Bongino didn’t let up, and said that vaccination mandates were “antithetical to everything I believe in, my company believes in, I believe in myself, my wife believes in and anyone associated with my company.”
He then declared, “I’m not going to let this go,” and went right at his partnership with Cumulus media: “You have a choice. I work with you. I do not work for you. I never will. You may have had other people in a corner, but you don’t have me. And it’s my obligation — given everything I’ve been through health-wise — it’s my obligation to stand up for them.”
Bongino had Hodgkin’s Lymphoma earlier this year before announcing a clean bill of health in March.
Vazquez didn't mention that Bongino is a bit hypocritical on the subject -- he is fully vaccinated, as well he should be since he is immunocompromised from his Hodgkin's treatment. He also didn't mention that Fox News, whose Fox Nation division also airs his radio show, also has a vaccine mandate that requires non-vaccinated employees to tested every day.

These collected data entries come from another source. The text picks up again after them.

(* ===== verification/Prelude.v ===== *)
(** * emwin-rs: a model of its program logic, and what it guarantees

    emwin-rs receives weather products from the EMWIN "QBT" satellite relay
    network, decodes the byte stream into files, parses the files into
    structured products, stores them, relays the stream to other clients and
    serves the products over HTTP.  This library models that logic, function by
    function, and proves what makes it correct.

    ** How the program is put together

    Bytes flow one way.  [crates/emwin-protocol] connects to a server, decodes
    frames ([protocol/codec.rs]) and joins blocks into files
    ([file/assembler.rs]), or takes whole products from a Weather Wire chat room
    ([wxwire_receiver/]); [ingest/] gives both the same events, and [relay/]
    forwards the raw bytes to other clients.  [crates/emwin-cli] keeps the newest
    files in memory, announces them to event-stream clients ([live/]) and hands
    requests to [crates/emwin-db], whose worker writes blobs and then commits
    metadata to Postgres ([runtime.rs], [postgres.rs]).  For every file
    [crates/emwin-parser] computes an enrichment: headers, routing by catalog,
    the codes in the body and the artifact of a bulletin family
    ([enrichment.rs], [pipeline/], [header/], [body/], [specialized/]), and the
    summary that is published ([projection.rs]).

    ** Files

    Base.  [Prelude]: bytes, the outcome of code that may panic, error results,
    lists, automation ([bool_hyps], the hint database [emwin]).  [Text]: strings
    as byte lists, with the operations of [str] the program uses, slices that
    panic included; [Utf8]: the invariant of [str].  [Tokens]: numbers and words
    of bulletins, and the combinators of winnow.  [Regex]: the syntax and meaning
    of patterns, the interface to the regex crate, facts about what patterns
    match, and an engine.  [Float]: binary64 parsing and printing.  [Maps]:
    [BTreeMap] and [HashMap] with an arbitrary iteration order.  [Calendar]:
    instants and [time.rs]; [DateText]: their text.  [Geo]: [geo.rs].
    [ParseSupport]: [issue.rs], [body/support.rs].

    Protocol ([emwin-protocol/src/qbt_receiver]).  [Wire]: data, configuration
    and errors, checksum, logon, compression.  [ServerList]:
    [protocol/server_list.rs] and [server_list_wire.rs].  [Codec]: the frame
    decoder, a state machine, with [CodecFacts] and [CodecProps].  [Assembler]
    (with [AssemblerProps]): [file/assembler.rs].  [Support]:
    [runtime_support.rs] and the life of the background task.  [ServerPool]:
    endpoint rotation, backoff, server-list updates.  [Client], [ClientProps]:
    the session and the connection loop.  [Relay], [RelayProps]: the relay tasks
    as interleaved actions.

    Weather Wire ([emwin-protocol/src/wxwire_receiver]).  [WxWire]: [codec.rs]
    and the connection loop of [client.rs].  [XmppTransport]: [transport.rs], the
    read buffer and the handshake.

    Storage and serving.  [BlobStore]: [emwin-db/src/writer.rs], [error.rs].
    [Persistence], [PersistenceProps]: the queue and its worker
    ([emwin-db/src/runtime.rs]) as interleaved actions.  [Postgres],
    [PostgresProps]: [postgres.rs], the rows of a product, the transaction on the
    tables of the migrations, incidents.  [Retention], [RetentionProps]: retained
    files, names, URLs and persist requests ([emwin-cli/src/live]:
    [server_support.rs], [file_pipeline.rs], [archive_postprocess.rs]).
    [Server], [ServerProps]: the state, the ingest handler and the event streams
    of [live/server/]; [LiveHttp]: what its routes answer, the JSON of events,
    metadata and summaries, the start and the result of [live/server.rs], and the
    metrics routes of the relay.  [Filter], [FilterProps]: [live/filter.rs].  [Ingest]: [emwin-protocol/src/ingest], and
    of the command line its options, storage targets and previews.

    Parser ([emwin-parser/src]).  [Catalog], [CatalogData], [Policy]: [data/]
    and [header/enrich.rs].  [Header], [HeaderProps]: [header/parser.rs].
    [Envelope]: [pipeline/normalize.rs] and [envelope.rs].  [Vtec] (and
    [VtecProps]): [body/vtec.rs], [hvtec.rs].  [Ugc] (with [UgcProps],
    [UgcRoundtrip]): [body/ugc.rs].  [Blocks], [LatLon], [LatLonProps],
    [TimeMotLoc], [TimeMotLocProps]: [body/latlon.rs], [body/time_mot_loc.rs].
    [WindHail]: [body/wind_hail.rs].  [VtecEvents]: [body/vtec_events.rs].
    [BodyEnrich], [BodyProps]: [body/enrich.rs].

    Bulletins ([specialized/]).  [Taf] with [TafRoundtrip], [Metar] with
    [MetarRoundtrip], [Fd], [Dcp], [Sigmet], [Hml], [Mos] with [MosProps]: the
    files of those names.  [Watch]: [sel.rs], [saw.rs], [wwp.rs], [mcd.rs].
    [Outlook]: [ero.rs], [spc_outlook.rs].  [Climate]: [cli.rs], [cf6.rs],
    [dsm.rs].  [Reports]: [pirep.rs], [lsr.rs], [cwa.rs].  [BulletinProps],
    [WatchProps], [ReportProps]: their theorems.  [Classify],
    [Assemble], [PipelineProps]: [pipeline/candidate.rs], [classify.rs],
    [assemble.rs], [enrichment.rs].  [Projection]: [projection.rs].

    ** How the code is modelled

    Names are those of the code, records are structs, inductive types are enums.
    A byte is [Byte.byte] and a string its bytes; a machine integer is a [Z] with
    its overflow written out; [f64] is IEEE binary64; times are nanoseconds.
    Code that may panic returns an [outcome], fallible code a [result] or an
    [option].  Loops that are not structural take fuel, computed from the size
    of their input where they are called; a lemma shows it is enough (such as
    [CodecFacts.feed_loop_total]).  Concurrency is explicit: each stretch of a
    task between two suspension points is an action on the state, and a run is
    any sequence of actions.  Hash maps are enumerated in any order.  A loop that
    waits for sockets or timers is a function of what each wait delivers.  A
    statement of SQL is the function on the tables, finite maps, that it denotes.

    What is not in the repository is an interface, a type class whose laws state
    what the code relies on, or an argument: the regex crate ([RegexEngine]),
    winnow ([Winnow]), chrono ([Chrono], [StampParser], [FilenameStamp],
    [DateText]), the C library's trigonometry ([Libm]), flate2 and the compiled
    frame-header pattern ([CodecEnv]), XML ([XmlReader], [XmlStream],
    [Minidom]), XMPP messages ([Xmpp]), the generated location tables
    ([DataTables]), the url, s3 and sqlx crates, channels, semaphores, sockets,
    files and the object store.  Each class has an instance, and witnesses apply
    the theorems to it.

    ** What the theorems show

    Stream: the decoder's events do not depend on chunking, well formed frames
    round trip, nothing is emitted unchecked, buffers are bounded; files
    complete in any order of blocks and consist of what was pushed; a file whose
    blocks arrive is ingested exactly once, and every assembled file is announced
    once; drops are accounted for.  Weather Wire: credentials leave only over
    TLS, what the transport hands out are group messages of the room as they were
    received, every stanza gives a product or a warning, sessions are bracketed
    by their events, the pause between attempts doubles up to its bound.
    Tasks: relay bounds and upstream accounting, session counters, fail-over, the accounting of
    persistence, commits after writes, shutdown.  Database: persisting a product
    is atomic, keeps the tables consistent and may be repeated; an incident ends
    as its latest product says.  Serving: the retained files refine a list, names
    are safe, products are retained before they are announced, streams are in
    order, a filter selects exactly the files its query describes, the links of a
    listing work, monitoring reports the state of the stream, and the published
    summary loses nothing.
    Parser: each body parser is total (on ASCII, or on any text where the code
    allows it), accounts for every candidate, and reads back what a writer of the
    format writes, as do those of TAF, METAR, pilot reports and hydrological
    documents; headers are read back from any transport frame; the pipeline,
    bulletin parsers included, is total on ASCII input (but for guidance hours of
    ten digits) and its result agrees with the envelope, header, catalog and
    body; errors are reported exactly; the keys of a summary are those of its
    body.  Examples ending in [_panics], and those named after an effect, such as
    [marker_from_next_line], [gust_not_a_number] or [cut_tag_loses_message],
    record behaviour that looks unintended.

    ** Not modelled

    [main.rs] and the argument declarations of clap; logging; the wiring that
    spawns tasks and binds listeners.  [qbt_receiver/stream/], pairs of channel
    ends without logic.  Derived serialization, but for that of summaries,
    metadata and telemetry; the text encoding of JSON.  Of the transports
    and clients, sockets, TLS and timers; of the sink, the text of the SQL
    statements and the driver.  The generated tables of locations are data: every
    theorem holds for all such tables. *)

From Stdlib Require Export ZArith Lia Bool.
From Stdlib Require Strings.Byte Strings.String.
From stdpp Require Export base list gmap.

Bongino went off the air on the radio after that, and Cululus had been airing reruns even as there was an off-year election that his right-wing audience needed to be riled up over. But some conservatives are starting to suspect taht Bongino is just virtue-signaling, and that his theatrical rage against Cumulus is just an attempt to break his radio contract. As Mediaite reported:
The Cumulus vaccine policy was announced in the summer, with pretty clear deadlines: first shot in September and a second by October 8. Anyone who did not follow the policy was let go by the company by that date.

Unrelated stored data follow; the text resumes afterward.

Lemma ends_with_app p r : ends_with p (r ++ p) = true.
Proof. unfold ends_with. by rewrite (proj2 (strip_suffix_Some p (r ++ p) r) eq_refl). Qed.

Lemma find_sub_unfold needle s :
  find_sub needle s =
  if starts_with needle s then Some O
  else match s with [] => None | _ :: s' => option_map S (find_sub needle s') end.
Proof. by destruct s. Qed.

Lemma find_sub_cons_more needle b s t :
  (length needle <= length (b :: s))%nat ->
  find_sub needle (b :: s ++ t) =
  if starts_with needle (b :: s) then Some O else option_map S (find_sub needle (s ++ t)).
Proof.
  intros H. rewrite <- (starts_with_more needle (b :: s) t) by done. done.
Qed.

(** What [find_sub] returns is an occurrence, and the first one. *)
Lemma find_sub_Some needle s i :
  find_sub needle s = Some i ->
  starts_with needle (drop i s) = true /\
  forall j, (j < i)%nat -> starts_with needle (drop j s) = false.
Proof.
  revert i. induction s as [|b s IH]; intros i; rewrite find_sub_unfold.
  - destruct (starts_with needle []) eqn:E; [|done]. intros [= <-]. split; [done|]. lia.
  - destruct (starts_with needle (b :: s)) eqn:E.
    + intros [= <-]. split; [done|]. lia.
    + destruct (find_sub needle s) as [k|] eqn:Ek; simpl; [|done]. intros [= <-].
      destruct (IH k eq_refl) as [H1 H2]. split; [done|].
      intros [|j] Hj; [done|]. apply H2. lia.
Qed.

Lemma find_sub_split needle s i :
  find_sub needle s = Some i -> s = take i s ++ needle ++ drop (i + length needle) s.
Proof.
  intros [H _]%find_sub_Some. unfold starts_with in H.
  destruct (strip_prefix needle (drop i s)) as [r|] eqn:E; [|done].
  apply strip_prefix_Some in E.
  rewrite <- (take_drop i s) at 1. f_equal. rewrite E. f_equal.
  by rewrite <- drop_drop, E, drop_app_length.
Qed.

Lemma find_sub_length needle s i :
  find_sub needle s = Some i -> (i + length needle <= length s)%nat.
Proof.
  intros H. destruct needle as [|c needle].
  - rewrite find_sub_unfold in H. destruct s; injection H as <-; simpl; lia.
  - apply find_sub_Some in H as [H _]. apply starts_with_length in H.
    rewrite length_drop in H. simpl in *. lia.
Qed.

Lemma find_sub_more needle s t i :
  find_sub needle s = Some i -> find_sub needle (s ++ t) = Some i.
Proof.
  revert i. induction s as [|b s IH]; intros i H; rewrite find_sub_unfold in H.
  - destruct (starts_with needle []) eqn:E; [|done]. injection H as <-.
    assert (needle = []) as -> by (by destruct needle). by destruct t.
  - change ((b :: s) ++ t) with (b :: s ++ t).
    destruct (starts_with needle (b :: s)) eqn:E.
    + injection H as <-.
      rewrite find_sub_cons_more by (by apply starts_with_length). by rewrite E.
    + destruct (find_sub needle s) as [k|] eqn:Ek; simpl in H; [|done]. injection H as <-.
      pose proof (find_sub_length _ _ _ Ek).
      rewrite find_sub_cons_more by (simpl; lia).
      by rewrite E, (IH k).
Qed.

(** Searching can resume [length needle - 1] bytes before the end of a string
    that holds no occurrence: what a split marker needs. *)
Lemma find_sub_resume needle s t :
  needle <> [] -> find_sub needle s = None ->
  find_sub needle (s ++ t) =
  option_map (Nat.add (length s - (length needle - 1)))
    (find_sub needle (drop (length s - (length needle - 1)) s ++ t)).
Proof.
  intros Hn. induction s as [|b s IH]; intros H.
  - simpl. by destruct (find_sub needle t).
  - destruct (decide (length (b :: s) <= length needle - 1)%nat) as [Hle|Hgt].
    + replace (length (b :: s) - (length needle - 1))%nat with O by lia.
      simpl drop. by destruct (find_sub needle ((b :: s) ++ t)).
    + rewrite find_sub_unfold in H.
      destruct (starts_with needle (b :: s)) eqn:E; [done|].
      destruct (find_sub needle s) eqn:Es; [done|].
      change ((b :: s) ++ t) with (b :: s ++ t).
      rewrite find_sub_cons_more, E, IH by (done || lia).
      simpl in Hgt. change (length (b :: s)) with (S (length s)).
      replace (S (length s) - (length needle - 1))%nat
        with (S (length s - (length needle - 1))) by lia.
      change (drop (S (length s - (length needle - 1))) (b :: s))
        with (drop (length s - (length needle - 1)) s).
      generalize (find_sub needle (drop (length s - (length needle - 1)) s ++ t)).
      intros [i|]; simpl; reflexivity.
Qed.

Lemma find_sub_absent needle s :
  (length s < length needle)%nat -> find_sub needle s = None.
Proof.
  induction s as [|b s IH]; intros H; rewrite find_sub_unfold.
  - destruct needle; [simpl in *; lia|done].
  - destruct (starts_with needle (b :: s)) eqn:E; [apply starts_with_length in E; lia|].
    simpl in H. rewrite IH; [done|lia].
Qed.

(** ** Splitting and joining *)

Lemma split_by_no_sep p s : Forall (fun b => p b = false) s -> split_by p s = [s].
Proof. induction 1 as [|b s H _ IH]; simpl; [done|]. by rewrite H, IH. Qed.

Lemma split_by_app p w c s :
  Forall (fun b => p b = false) w -> p c = true -> split_by p (w ++ c :: s) = w :: split_by p s.
Proof.
  intros Hw Hc. induction Hw as [|b w H _ IH]; simpl; [by rewrite Hc|]. by rewrite H, IH.
Qed.

Lemma split_by_nonempty p s : split_by p s <> [].
Proof. destruct s as [|b s]; simpl; [done|]. destruct (p b); [done|]. by destruct (split_by p s). Qed.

A source with direct knowledge of the company’s policy revealed to Mediaite that anyone on the chopping block for refusing to get the vaccine was already fired. So the notion that Bongino is taking a principled stand against mandates as a means of protecting the freedom of his colleagues doesn’t make much sense.
It has raised eyebrows among industry insiders who suspect that Bongino’s protest has a different motivation than a principled stand against vaccine mandates.
Take, for example, North Alabama-based conservative talk radio host Dale Jackson, who called out Bongino for “virtue signaling” his opposition to the mandate. “The reason why I called it virtue signaling is very simple: the mandate went into place a week after he said he wouldn’t work for a company that had a vaccine mandate.”
Jackson is not alone in his criticism of Bongino. The self-imposed exile, sources say, is more about Bongino’s flagging commitment to continuing his three-hour daily show. There is a lot of rumbling within Cumulus — and stations that syndicate his show — that Bongino’s stand against mandates is actually a naked attempt to break a contract he does not like. His colleagues are not happy about it.